# [TASK OBJECTIVE]
Report each line of the records below that holds the word "ConditionFilter".

(DATA LISTING Opens)

(* ===== verification/Lexer.v ===== *)
(** * The scanner (sql/parser/lex.yy.c)

    The scanner that flex generated from lex_sql.l, in its reentrant form: [yylex] runs the automaton of ParserTables.v on
    the buffer, remembers the last accepting state, backs up to it, and returns the code of a token and its value.  One buffer is
    used, which [scan_string] fills; reading from a file, and with it [YY_INPUT] and the growing of the buffer, is not modelled.
    A pointer into the buffer is an index.  The zero that ends [yytext] is written into the buffer and undone at the next
    call. *)
From Stdlib Require Import Floats.SpecFloat.
From S2P Require Import Prelude ReturnCode Effects Bitmap Memory RecordPage KeyCompare Dates ConditionFilter Values Expression ParserTables.

#[local] Open Scope c_scope.
#[local] Open Scope Z_scope.

(** ** Tokens *)

Module Token.
Definition SEMICOLON : Z := 258.
Definition CREATE : Z := 259.
Definition DROP : Z := 260.
Definition TABLE : Z := 261.
Definition TABLES : Z := 262.
Definition UNIQUE : Z := 263.
Definition INDEX : Z := 264.
Definition SELECT : Z := 265.
Definition DESC : Z := 266.
Definition SHOW : Z := 267.
Definition SYNC : Z := 268.
Definition INSERT : Z := 269.
Definition DELETE : Z := 270.
Definition UPDATE : Z := 271.
Definition LBRACE : Z := 272.
Definition RBRACE : Z := 273.
Definition COMMA : Z := 274.
Definition TRX_BEGIN : Z := 275.
Definition TRX_COMMIT : Z := 276.
Definition TRX_ROLLBACK : Z := 277.
Definition INT_T : Z := 278.
Definition STRING_T : Z := 279.
Definition FLOAT_T : Z := 280.
Definition DATE_T : Z := 281.
Definition TEXT_T : Z := 282.
Definition HELP : Z := 283.
Definition EXIT : Z := 284.
Definition DOT : Z := 285.
Definition INTO : Z := 286.
Definition VALUES : Z := 287.
Definition FROM : Z := 288.
Definition WHERE : Z := 289.
Definition INNER : Z := 290.
Definition JOIN : Z := 291.
Definition AND : Z := 292.
Definition SET : Z := 293.
Definition ON : Z := 294.
Definition LOAD : Z := 295.
Definition DATA : Z := 296.
Definition INFILE : Z := 297.
Definition MAX_T : Z := 298.
Definition MIN_T : Z := 299.
Definition AVG_T : Z := 300.
Definition SUM_T : Z := 301.
Definition COUNT_T : Z := 302.
Definition EQ : Z := 303.
Definition LT : Z := 304.
Definition GT : Z := 305.
Definition LE : Z := 306.
Definition GE : Z := 307.
Definition NE : Z := 308.
Definition NOT_T : Z := 309.
Definition NULL_T : Z := 310.
Definition NULLABLE_T : Z := 311.
Definition IS_T : Z := 312.
Definition ORDER : Z := 313.
Definition BY : Z := 314.
Definition ASC : Z := 315.
Definition IN : Z := 316.
Definition GROUP : Z := 317.
Definition ADD : Z := 318.
Definition SUB : Z := 319.
Definition DIV : Z := 320.
Definition STAR : Z := 321.
Definition NUMBER : Z := 322.
Definition FLOAT : Z := 323.
Definition ID : Z := 324.
Definition PATH : Z := 325.
Definition SSS : Z := 326.
Definition STRING_V : Z := 327.
End Token.
(* ===== verification/LexerTheorems.v ===== *)
(** * The scanner takes the longest match (sql/parser/lex.yy.c, lex_sql.l)

    Whatever the text, the tokens that [yylex] returns one after the other are those of the rules of lex_sql.l: at every
    position the longest match, and among the rules that match it the first.  This covers the backing up to the last
    accepting state, and the end of the buffer, where the automaton runs a second time. *)
From S2P Require Import Prelude ReturnCode Effects Memory Dates ConditionFilter Values ParserTables Lexer LexRules.

#[local] Open Scope c_scope.
#[local] Open Scope Z_scope.

(** ** Paths of the automaton *)

(** The state after a text, if no byte of it is refused. *)
Fixpoint walk (s : Z) (w : list Z) : option Z :=
  match w with
  | [] => Some s
  | c :: w => match transition s c with Ok s' => if s' =? jam_state then None else walk s' w | _ => None end
  end.

Lemma walk_stands s v w s' :
  stands s v -> is_text w -> walk s w = Some s' -> stands s' (foldl (fun v c => step_vec c v) v w).
Proof.
  revert s v. induction w as [|c w IH]; intros s v Hs Hw; cbn [walk foldl]; [by intros [=<-]|].
  apply Forall_cons in Hw as [Hc Hw]. destruct (stands_step s v c Hs Hc) as [[-> _]|(s1 & -> & Hj & Hs1)]; [done|].
  rewrite (proj2 (Z.eqb_neq _ _) Hj). by apply IH.
Qed.

Lemma foldl_step_nil w : foldl (fun v c => step_vec c v) [] w = [].
Proof. by induction w. Qed.

Lemma walk_refused s v w : stands s v -> is_text w -> walk s w = None -> foldl (fun v c => step_vec c v) v w = [].
Proof.
  revert s v. induction w as [|c w IH]; intros s v Hs Hw; cbn [walk foldl]; [done|].
  apply Forall_cons in Hw as [Hc Hw]. destruct (stands_step s v c Hs Hc) as [[-> ->]|(s1 & -> & Hj & Hs1)].
  - intros _. apply foldl_step_nil.
  - rewrite (proj2 (Z.eqb_neq _ _) Hj). by apply IH.
Qed.

Lemma walk_app s u w : walk s (u ++ w) = match walk s u with Some s' => walk s' w | None => None end.
Proof. revert s. induction u as [|c u IH]; intros s; [done|]. cbn [walk app]. destruct (transition s c); try done. by case_match. Qed.

(** The rule of a text: the first that matches, or 0. *)
Definition rule_of (w : list Z) : Z := match walk first_state w with Some s => aget yy_accept s | None => 0 end.

Lemma rule_of_spec w :
  is_text w ->
  (rule_of w = 0 /\ forall n, ~ rule_matches n w) \/ (rule_matches (rule_of w) w /\ forall n, rule_matches n w -> rule_of w <= n).
Proof.
  intros Hw. assert (Hm : forall n, (exists r, (n, r) ∈ after_text w /\ lang r []) <-> rule_matches n w).
  { intros n. by rewrite after_text_matches, app_nil_r. }
  unfold rule_of. destruct (walk first_state w) as [s|] eqn:E.
  - destruct (stands_accept _ _ (walk_stands _ _ _ _ stands_first Hw E)) as [-> _].
    destruct (vec_accept_spec _ (ordered_after w)) as [[H1 H2]|[H1 H2]].
    + left. split; [done|]. intros n. rewrite <- Hm. apply H2.
    + right. split; [by apply Hm|]. intros n. rewrite <- Hm. apply H2.
  - left. split; [done|]. intros n. rewrite <- Hm. intros (r & Hr & _). revert Hr. unfold after_text.
    rewrite (walk_refused _ _ _ stands_first Hw E). apply elem_of_nil.
Qed.

Lemma rule_of_refused u w : is_text (u ++ w) -> walk first_state u = None -> rule_of (u ++ w) = 0.
Proof. intros _ E. unfold rule_of. by rewrite walk_app, E. Qed.

(** ** The last accepting position *)

(** What [note_accepting] leaves behind along a text. *)
Fixpoint noted (s p : Z) (w : list Z) (last : Z * Z) : Z * Z :=
  match w with
  | [] => last
  | c :: w => noted (default s (walk s [c])) (p + 1) w (if aget yy_accept s =? 0 then last else (s, p))
  end.

(** The state and the position at which the action is taken. *)
Definition settled (s p : Z) (w : list Z) (last : Z * Z) : Z * Z :=
  let s' := default s (walk s w) in if aget yy_accept s' =? 0 then noted s p w last else (s', p + alen w).

Lemma noted_app s p u w last s' :
  walk s u = Some s' -> noted s p (u ++ w) last = noted s' (p + alen u) w (noted s p u last).
Proof.
  revert s p last. induction u as [|c u IH]; intros s p last Hw; cbn [app].
  - cbn [walk] in Hw. simplify_eq. unfold alen. simpl. by rewrite Z.add_0_r.
  - cbn [noted]. change (c :: u) with ([c] ++ u) in Hw. rewrite walk_app in Hw. destruct (walk s [c]) as [s1|]; [|done].
    rewrite (IH _ _ _ Hw). cbn [default from_option id]. f_equal. unfold alen. simpl. lia.
Qed.

Lemma settled_snoc s p u c last s1 s2 :
  walk s u = Some s1 -> walk s1 [c] = Some s2 ->
  settled s p (u ++ [c]) last = if aget yy_accept s2 =? 0 then settled s p u last else (s2, p + alen u + 1).
Proof.
  intros H1 H2. unfold settled. rewrite walk_app, H1, H2. cbn [default from_option id]. rewrite (noted_app _ _ _ _ _ _ H1).
  cbn [noted]. destruct (aget yy_accept s2 =? 0); [by case_match|]. f_equal. unfold alen. rewrite length_app. simpl. lia.
Qed.

(** On a text that is not refused the action is that of the longest prefix with a rule. *)
Lemma settled_spec p w last s' :
  is_text w -> w <> [] -> walk first_state w = Some s' ->
  exists u s, u <> [] /\ u `prefix_of` w /\ walk first_state u = Some s /\ aget yy_accept s <> 0 /\
    settled first_state p w last = (s, p + alen u) /\
    (forall u', u `prefix_of` u' -> u' `prefix_of` w -> rule_of u' <> 0 -> u' = u).
Proof.
  intros Hw Hne. revert s'. induction w as [|c w IH] using rev_ind; [done|]. clear Hne. intros s2 E.
  apply Forall_app in Hw as [Hw Hc]. rewrite Forall_singleton in Hc. rewrite walk_app in E.
  destruct (walk first_state w) as [s1|] eqn:E1; [|done].
  rewrite (settled_snoc _ _ _ _ _ _ _ E1 E). destruct (aget yy_accept s2 =? 0) eqn:Ea.
  - destruct w as [|b w].
    { cbn [walk] in E1, E. simplify_eq. destruct (first_transition c Hc) as (s & Ht & Ha & _). rewrite Ht in E. case_match; simplify_eq. lia. }
    destruct (IH Hw ltac:(done) _ eq_refl) as (u & s & Hu & Hp & Hs & Ha & Hset & Hmax). exists u, s. split_and!; try done.
    + by apply prefix_app_r.
    + intros u' Hu' Hp' Hr. apply Hmax; try done. destruct Hp' as [z Hz]. destruct z as [|d z _] using rev_ind.
      * rewrite app_nil_r in Hz. subst u'. unfold rule_of in Hr. rewrite walk_app, E1, E in Hr. lia.
      * rewrite app_assoc in Hz. apply app_inj_tail in Hz as [-> _]. by apply prefix_app_r.
  - exists (w ++ [c]), s2. rewrite walk_app, E1, E. split_and!; try done.
    + by destruct w.
    + lia.
    + f_equal. unfold alen. rewrite length_app. simpl. lia.
    + intros u' Hu' Hp' _. by apply (anti_symm prefix).
Qed.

(DATA LISTING Closes)

# [ANSWER FOR THE TASK]
From S2P Require Import Prelude ReturnCode Effects Bitmap Memory RecordPage KeyCompare Dates ConditionFilter Values Expression ParserTables.
From S2P Require Import Prelude ReturnCode Effects Memory Dates ConditionFilter Values ParserTables Lexer LexRules.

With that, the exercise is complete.